已知丨ab-2丨+丨a-1丨=0,求ab分之1+(a+1)(b+1)分之一+(a+2)(b+2)分之一…+(a+2011
问题描述:
已知丨ab-2丨+丨a-1丨=0,求ab分之1+(a+1)(b+1)分之一+(a+2)(b+2)分之一…+(a+2011
已知丨ab-2丨+丨a-1丨=0,求ab分之1+(a+1)(b+1)分之一+(a+2)(b+2)分之一…+(a+2011)(b+2011)的值。
答
绝对值项恒非负,两绝对值项之和=0,两绝对值项分别=0
ab-2=0
a-1=0
解得a=1 b=2
b=a+1
1/(ab)+1/[(a+1)(b+1)]+1/[(a+2)(b+2)]+...+1/[(a+2011)(b+2011)]

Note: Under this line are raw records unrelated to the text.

(* ===== verification/FileIface.v ===== *)
(** The interface between processes (proc.c) and the file system (file.c, fs.c,
    log.c): the operations the process code calls, as a class over the file
    system's state [F].  They may allocate and free pages (a pipe's buffer is a
    page), so they run on the page allocator's state as well, and they may
    sleep. *)
From S2P Require Import Prelude Monad Mem Kalloc.

(** Files are indexes into [ftable.file], inodes indexes into
    [icache.inode]. *)
Class FileOps (F : Type) : Type := {
  filedup : nat -> M (kmem * F) nat;
  fileclose : nat -> M (kmem * F) unit;
  idup : nat -> M (kmem * F) nat;
  iput : nat -> M (kmem * F) unit;
  namei : list Z -> M (kmem * F) (option nat);
  begin_op : M (kmem * F) unit;
  end_op : M (kmem * F) unit;
  iinit : Z -> M (kmem * F) unit;
  initlog : Z -> M (kmem * F) unit
}.

(** A file system without files, for examples. *)
Definition no_files : FileOps unit := {|
  filedup f := ret f;
  fileclose _ := ret tt;
  idup i := ret i;
  iput _ := ret tt;
  namei _ := ret None;
  begin_op := ret tt;
  end_op := ret tt;
  iinit _ := ret tt;
  initlog _ := ret tt
|}.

=1/[a(a+1)]+1/[(a+1)(a+2)]+1/[(a+2)(a+3)]+...+1/[(a+2011)(a+2012)]
=1/a -1/(a+1)+1/(a+1)-1/(a+2)+1/(a+2)-1/(a+3)+...+1/(a+2011)-1/(a+2012)
=1/a -1/(a+2012)
=1/1 -1/(1+2012)
=1 -1/2013
=2012/2013